• Task brief
Write out the data exactly from its first line onward, ending with the line in which "run has printed" appears.

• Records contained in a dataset

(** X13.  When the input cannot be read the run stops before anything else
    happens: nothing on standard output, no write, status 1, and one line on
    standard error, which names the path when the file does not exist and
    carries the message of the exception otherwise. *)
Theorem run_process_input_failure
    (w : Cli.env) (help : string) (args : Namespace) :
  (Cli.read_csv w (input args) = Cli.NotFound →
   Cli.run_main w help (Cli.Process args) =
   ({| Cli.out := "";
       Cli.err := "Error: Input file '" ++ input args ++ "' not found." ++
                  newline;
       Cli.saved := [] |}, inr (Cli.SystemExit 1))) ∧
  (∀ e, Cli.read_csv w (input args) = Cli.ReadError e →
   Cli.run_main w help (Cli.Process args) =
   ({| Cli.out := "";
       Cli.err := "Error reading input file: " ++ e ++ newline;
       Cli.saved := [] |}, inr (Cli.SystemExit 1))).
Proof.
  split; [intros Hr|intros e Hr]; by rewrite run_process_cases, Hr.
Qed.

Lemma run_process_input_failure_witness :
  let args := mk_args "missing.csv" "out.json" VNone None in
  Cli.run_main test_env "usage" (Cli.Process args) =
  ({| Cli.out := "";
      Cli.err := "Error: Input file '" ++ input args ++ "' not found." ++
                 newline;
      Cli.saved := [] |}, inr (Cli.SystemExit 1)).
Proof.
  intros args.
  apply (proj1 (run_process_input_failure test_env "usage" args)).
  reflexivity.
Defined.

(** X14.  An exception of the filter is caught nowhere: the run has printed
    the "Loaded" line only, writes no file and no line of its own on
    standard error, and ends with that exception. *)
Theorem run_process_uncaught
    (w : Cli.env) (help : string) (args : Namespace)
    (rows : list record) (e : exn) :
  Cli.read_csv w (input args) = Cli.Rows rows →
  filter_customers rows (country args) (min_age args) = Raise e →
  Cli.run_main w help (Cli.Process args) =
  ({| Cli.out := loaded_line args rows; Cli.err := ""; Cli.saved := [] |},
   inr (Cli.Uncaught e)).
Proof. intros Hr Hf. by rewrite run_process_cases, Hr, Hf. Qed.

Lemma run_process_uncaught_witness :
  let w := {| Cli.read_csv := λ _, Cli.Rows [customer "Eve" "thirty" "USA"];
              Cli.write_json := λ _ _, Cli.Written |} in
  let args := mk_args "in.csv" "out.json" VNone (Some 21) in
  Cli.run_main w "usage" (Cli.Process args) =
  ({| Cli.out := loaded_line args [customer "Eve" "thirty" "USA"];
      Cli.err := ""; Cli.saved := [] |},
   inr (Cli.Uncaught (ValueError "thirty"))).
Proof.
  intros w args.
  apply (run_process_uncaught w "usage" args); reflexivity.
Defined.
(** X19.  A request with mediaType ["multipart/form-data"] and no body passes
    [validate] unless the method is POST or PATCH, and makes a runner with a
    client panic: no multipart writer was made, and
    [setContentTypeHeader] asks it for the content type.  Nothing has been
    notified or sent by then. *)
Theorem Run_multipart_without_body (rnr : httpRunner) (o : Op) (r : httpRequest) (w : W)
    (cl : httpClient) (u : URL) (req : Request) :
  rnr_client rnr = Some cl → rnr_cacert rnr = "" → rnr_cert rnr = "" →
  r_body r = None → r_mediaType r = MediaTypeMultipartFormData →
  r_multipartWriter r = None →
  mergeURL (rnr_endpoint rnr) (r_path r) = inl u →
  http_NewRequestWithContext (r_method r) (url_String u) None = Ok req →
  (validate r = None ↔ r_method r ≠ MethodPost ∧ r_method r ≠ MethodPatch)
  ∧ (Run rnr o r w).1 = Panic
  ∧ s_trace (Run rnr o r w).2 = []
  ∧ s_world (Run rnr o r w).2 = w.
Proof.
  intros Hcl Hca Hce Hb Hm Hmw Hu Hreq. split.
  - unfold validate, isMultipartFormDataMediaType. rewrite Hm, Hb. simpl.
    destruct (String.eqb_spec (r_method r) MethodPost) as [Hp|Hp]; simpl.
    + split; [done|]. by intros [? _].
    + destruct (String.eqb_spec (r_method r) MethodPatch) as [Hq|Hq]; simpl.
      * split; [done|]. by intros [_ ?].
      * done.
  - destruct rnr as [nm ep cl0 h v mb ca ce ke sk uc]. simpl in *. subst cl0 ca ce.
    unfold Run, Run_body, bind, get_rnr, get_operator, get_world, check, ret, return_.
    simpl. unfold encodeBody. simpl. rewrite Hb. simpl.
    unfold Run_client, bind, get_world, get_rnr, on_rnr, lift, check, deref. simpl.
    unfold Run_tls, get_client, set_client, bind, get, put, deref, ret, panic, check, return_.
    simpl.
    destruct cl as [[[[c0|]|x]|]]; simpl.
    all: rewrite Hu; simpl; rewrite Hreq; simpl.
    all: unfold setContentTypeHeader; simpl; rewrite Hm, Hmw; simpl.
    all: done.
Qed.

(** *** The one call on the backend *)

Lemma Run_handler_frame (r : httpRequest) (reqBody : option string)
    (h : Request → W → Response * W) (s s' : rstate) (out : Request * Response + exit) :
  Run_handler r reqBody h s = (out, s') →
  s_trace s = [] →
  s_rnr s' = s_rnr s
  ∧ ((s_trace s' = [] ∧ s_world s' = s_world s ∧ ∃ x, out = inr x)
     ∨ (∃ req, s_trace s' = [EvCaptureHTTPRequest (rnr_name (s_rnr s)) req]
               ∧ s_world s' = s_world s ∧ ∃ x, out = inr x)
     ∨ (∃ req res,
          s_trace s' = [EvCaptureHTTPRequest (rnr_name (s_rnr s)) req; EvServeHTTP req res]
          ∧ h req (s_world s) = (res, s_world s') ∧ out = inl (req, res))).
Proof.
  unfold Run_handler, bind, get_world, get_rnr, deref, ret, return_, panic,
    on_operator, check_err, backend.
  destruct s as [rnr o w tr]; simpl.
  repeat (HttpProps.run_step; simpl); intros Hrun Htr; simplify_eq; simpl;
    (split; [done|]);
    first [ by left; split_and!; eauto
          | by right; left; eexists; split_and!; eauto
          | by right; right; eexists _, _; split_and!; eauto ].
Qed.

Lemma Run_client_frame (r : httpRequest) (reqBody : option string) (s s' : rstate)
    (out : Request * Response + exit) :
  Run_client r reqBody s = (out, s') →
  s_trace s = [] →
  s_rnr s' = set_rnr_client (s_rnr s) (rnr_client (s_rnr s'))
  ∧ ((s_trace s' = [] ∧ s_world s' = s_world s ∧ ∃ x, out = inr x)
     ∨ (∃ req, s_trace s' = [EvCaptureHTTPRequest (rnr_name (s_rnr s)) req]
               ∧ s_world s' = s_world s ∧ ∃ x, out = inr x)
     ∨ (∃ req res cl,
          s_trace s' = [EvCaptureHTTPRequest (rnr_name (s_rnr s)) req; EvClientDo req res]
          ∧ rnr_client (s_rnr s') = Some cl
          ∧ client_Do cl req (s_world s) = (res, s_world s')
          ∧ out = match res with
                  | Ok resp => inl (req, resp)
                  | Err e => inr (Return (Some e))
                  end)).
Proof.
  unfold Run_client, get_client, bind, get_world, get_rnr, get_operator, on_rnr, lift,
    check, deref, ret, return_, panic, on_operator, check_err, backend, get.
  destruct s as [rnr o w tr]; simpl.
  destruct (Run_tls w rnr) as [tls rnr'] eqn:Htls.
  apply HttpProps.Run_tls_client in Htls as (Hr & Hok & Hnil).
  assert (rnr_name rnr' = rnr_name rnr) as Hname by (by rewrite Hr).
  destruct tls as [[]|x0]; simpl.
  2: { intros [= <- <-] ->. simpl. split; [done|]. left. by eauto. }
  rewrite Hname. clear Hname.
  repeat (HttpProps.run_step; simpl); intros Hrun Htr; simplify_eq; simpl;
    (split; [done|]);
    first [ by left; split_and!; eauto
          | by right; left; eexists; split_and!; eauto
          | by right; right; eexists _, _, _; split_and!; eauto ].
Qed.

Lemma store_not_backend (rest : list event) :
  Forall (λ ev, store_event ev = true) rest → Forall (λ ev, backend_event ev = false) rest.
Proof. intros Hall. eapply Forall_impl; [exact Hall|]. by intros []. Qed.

• Answer below
(** X13.  When the input cannot be read the run stops before anything else
    happens: nothing on standard output, no write, status 1, and one line on
    standard error, which names the path when the file does not exist and
    carries the message of the exception otherwise. *)
Theorem run_process_input_failure
    (w : Cli.env) (help : string) (args : Namespace) :
  (Cli.read_csv w (input args) = Cli.NotFound →
   Cli.run_main w help (Cli.Process args) =
   ({| Cli.out := "";
       Cli.err := "Error: Input file '" ++ input args ++ "' not found." ++
                  newline;
       Cli.saved := [] |}, inr (Cli.SystemExit 1))) ∧
  (∀ e, Cli.read_csv w (input args) = Cli.ReadError e →
   Cli.run_main w help (Cli.Process args) =
   ({| Cli.out := "";
       Cli.err := "Error reading input file: " ++ e ++ newline;
       Cli.saved := [] |}, inr (Cli.SystemExit 1))).
Proof.
  split; [intros Hr|intros e Hr]; by rewrite run_process_cases, Hr.
Qed.

Lemma run_process_input_failure_witness :
  let args := mk_args "missing.csv" "out.json" VNone None in
  Cli.run_main test_env "usage" (Cli.Process args) =
  ({| Cli.out := "";
      Cli.err := "Error: Input file '" ++ input args ++ "' not found." ++
                 newline;
      Cli.saved := [] |}, inr (Cli.SystemExit 1)).
Proof.
  intros args.
  apply (proj1 (run_process_input_failure test_env "usage" args)).
  reflexivity.
Defined.

(** X14.  An exception of the filter is caught nowhere: the run has printed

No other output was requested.